Лукас, сидя на нарах, прислонившись спиной к холодной стене, сердито посмотрел на своего нового сокамерника.
– Что ты наделал, фон Вердт? Погоди, дай угадаю, ты снова повел себя как редкий идиот?
Петер с досадой посмотрел на свои наручники.
– Ты бы предпочел, чтобы я оставил тебя здесь гнить?
– Если бы за это время ты смог образумить моего дядю и его городской совет, тогда да, абсолютно однозначно.
– Об этом ты можешь забыть, они не изменят своего мнения. Город переполнен людьми. Те, кто не сбежал в леса, перенесли все свое добро сюда, чтобы было в безопасности. Деревни в округе тем временем практически обезлюдели. Все горожане, крестьяне и ремесленники мужского пола и старше четырнадцати лет призваны к оружию. Там не на что больше надеяться.
– Ты бы мог хотя бы попытаться, вместо того чтобы ни за что ни про что сесть в тюрьму. Что тебя толкнуло на это?
Петер раздраженно прорычал.
– Моя мать.
Опешив, Лукас нахмурил лоб.
– Она взывала к твоей совести?
Пренебрежительно фыркнув, Петер откинул голову назад, упершись затылком в стену, и занялся изучением низкого потолка в камере.
– Вот это вряд ли. Она – одна из самых бессовестных особ, которых я знал когда-либо.

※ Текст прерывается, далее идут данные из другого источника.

(** [d[k]] on a dictionary kept as an association list. *)
Fixpoint assoc {A : Type} (k : string) (d : list (string * A)) : option A :=
  match d with
  | [] => None
  | (k', a) :: d' => if decide (k = k') then Some a else assoc k d'
  end.

(** [BuiltinFunction.__init__]. *)
Definition new (builtin : string) (function_signature : Term) (unique_id : Z)
  : outcome Function :=
  match assoc builtin supported_operations with
  | None => Raise ValueError
  | Some _ => Ret (BuiltinFunction builtin function_signature unique_id)
  end.

(** The loop of [input_context] that binds [in0], [in1], ... *)
Fixpoint bind_inputs (input_context : gmap string Value) (i : Z) (args : list Value)
  : gmap string Value :=
  match args with
  | [] => input_context
  | argument :: args' => bind_inputs (<["in" +:+ pretty i := argument]> input_context) (i + 1) args'
  end.

Definition lookup_context (context : gmap string Value) (k : string) : outcome Value :=
  match context !! k with
  | Some v => Ret v
  | None => Raise KeyError
  end.

(** Truth value of a Python object. *)
Definition truthy (v : Value) : bool :=
  match v with
  | VNone => false
  | VBool b => b
  | VInt n => negb (n =? 0)
  | VFloat f => negb (PrimFloat.eqb f PrimFloat.zero)
  | VList l => negb (bool_decide (l = []))
  | VFunction _ => true
  end.

(** [v[0]], [v[-1]], [v[1:]], [v[:-1]] and [len(v)]; an object that is not a
    list supports none of them. *)
Definition index_first (v : Value) : outcome Value :=
  match v with
  | VList l => match l with [] => Raise IndexError | x :: _ => Ret x end
  | _ => Raise TypeError
  end.

Definition index_last (v : Value) : outcome Value :=
  match v with
  | VList l => match last l with None => Raise IndexError | Some x => Ret x end
  | _ => Raise TypeError
  end.

Definition slice_from_1 (v : Value) : outcome Value :=
  match v with
  | VList l => Ret (VList (drop 1 l))
  | _ => Raise TypeError
  end.

Definition slice_to_last (v : Value) : outcome Value :=
  match v with
  | VList l => Ret (VList (take (length l - 1) l))
  | _ => Raise TypeError
  end.

Definition len (v : Value) : outcome Value :=
  match v with
  | VList l => Ret (VInt (Z.of_nat (length l)))
  | _ => Raise TypeError
  end.

Section Compute.
(* ===== verification/_CoqProject ===== *)
-Q . S2P
Prelude.v
StateFail.v
RecordSet.v
CLib.v
Log.v
Fifo.v
Getopt.v
P2pdConfig.v
Dlist.v
Ring.v
RtspTokenizer.v
RtspDecoder.v
RtspMessages.v
WpaParser.v
Posix.v
Bytes.v
Unaligned.v
DhcpConfig.v
DhcpCommon.v
DhcpServer.v
DhcpHandlers.v
DhcpNet.v
DhcpClientBase.v
DhcpClient6.v
DhcpClient.v
DhcpClientPackets.v
DhcpReplies.v
DhcpClientFacts.v
DhcpClientLife.v
DhcpClientRuns.v
Steps.v
DhcpCalls.v
DhcpLeased.v
DhcpHandshake.v
Dhcp.v
DhcpFacts.v
DhcpService.v
DhcpRuns.v
DhcpLink.v
RtspCtrl.v
WpaCtrl.v
WpaCtrlFacts.v
P2pdInterface.v
P2pd.v
P2pdFacts.v
P2pdLife.v
P2pdService.v
OpenwfdIe.v
(* ===== verification/RecordSet.v ===== *)
(** * Updating a field of a record.

    [r <| field := v |>] is the record [r] with one field changed.  An instance
    of [Eta] lists the fields of a record type; the setter of a field is built
    from it on demand. *)

From S2P Require Import Prelude.

Class Eta (R : Type) := eta : R -> R.

Class Setter {R E : Type} (get : R -> E) := rset : (E -> E) -> R -> R.

Arguments rset {R E} get {_} f r /.

Ltac build_setter R E get :=
  exact (fun (f : E -> E) (r : R) => ltac:(
    let inst := constr:(_ : Eta R) in
    let body := eval hnf in (inst r) in
    lazymatch eval pattern (get r) in body with
    | ?F _ => let t := eval cbv beta in (F (f (get r))) in exact t
    end)).

#[export] Hint Extern 1 (@Setter ?R ?E ?get) => build_setter R E get : typeclass_instances.

Declare Scope record_scope.
Notation "r <| get := v |>" := (rset get (fun _ => v) r)
  (at level 12, left associativity, get at level 11, v at level 99) : record_scope.
Open Scope record_scope.

(** The mechanism on a small record. *)
Module test.

Record point := mkPoint { px : Z; py : Z }.

#[local] Instance eta_point : Eta point := fun p => mkPoint (px p) (py p).

Example set_twice p : p <| py := 4 |> <| px := py p |> = mkPoint (py p) 4.
Proof. reflexivity. Qed.

Example set_other p v : px (p <| py := v |>) = px p.
Proof. reflexivity. Qed.

End test.
Definition llog_EINVAL := llog_dEINVAL (llog D obj) (llog_data D obj).
Definition llog_EFAULT := llog_dEFAULT (llog D obj) (llog_data D obj).
Definition llog_ENOMEM := llog_dENOMEM (llog D obj) (llog_data D obj).
Definition llog_EPIPE := llog_dEPIPE (llog D obj) (llog_data D obj).
Definition llog_ERRNO := llog_dERRNO (llog D obj) (llog_data D obj).
Definition llog_ERR := llog_dERR (llog D obj) (llog_data D obj).

End object.

(** ** What is logged *)

Definition timeval_ok (t : timeval) : Prop := 0 <= tv_usec t < 1000000.

Definition micros (t : timeval) : Z := 1000000 * tv_sec t + tv_usec t.

(** Seconds, rounded down, and microseconds between two times, as they are shown.
    When the clock was set back the seconds are negative; they are cut off at 0
    only when the microseconds of the later time are the smaller ones. *)
Definition elapsed (since now : timeval) : Z * Z :=
  let d := micros now - micros since in
  (if tv_usec now <? tv_usec since then Z.max 0 (d / 1000000) else d / 1000000, d mod 1000000).

Lemma elapsed_forward since now :
  micros since <= micros now ->
  elapsed since now = ((micros now - micros since) / 1000000, (micros now - micros since) mod 1000000).
Proof.
  intros H. unfold elapsed. cbv zeta. rewrite Z.max_r by (apply Z.div_pos; lia). by destruct (_ <? _).
Qed.

Definition unset (t : timeval) : bool := (tv_sec t =? 0) && (tv_usec t =? 0).

Definition hidden (max_sev sev : Z) : bool := (sev <? LOG_SEV_NUM) && (max_sev <? sev).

Он снова перевел взгляд на Лукаса.
– Она была тем человеком, кто шантажировал Веронику Клетцген.
– Твоя мать? – Лукас, теперь окончательно ошеломленный, выпрямился.
– Мой брат, чертов ублюдок, связался с Вероникой и сделал ей ребенка. Мать испугалась, что его заставят на ней жениться. Что было очень вероятно. Ты оказался идеальным козлом отпущения.
– Вот дерьмо. – Лукас снова облокотился на стену и пытался осознать всю чудовищность поступка Гислинде.
– Похоже, мать всегда тебя ненавидела, еще больше, чем я, и теперь закрутила похожую интригу, как тогда. Свидетельские показания покупала или принуждала к ним, а обвиняющие письма украла из моего дома.
– Чудесно. – Лукас откинул голову к стене и закрыл глаза. – А с какой стати ты хранишь письма, которые могут отправить тебя на виселицу, в свободном доступе?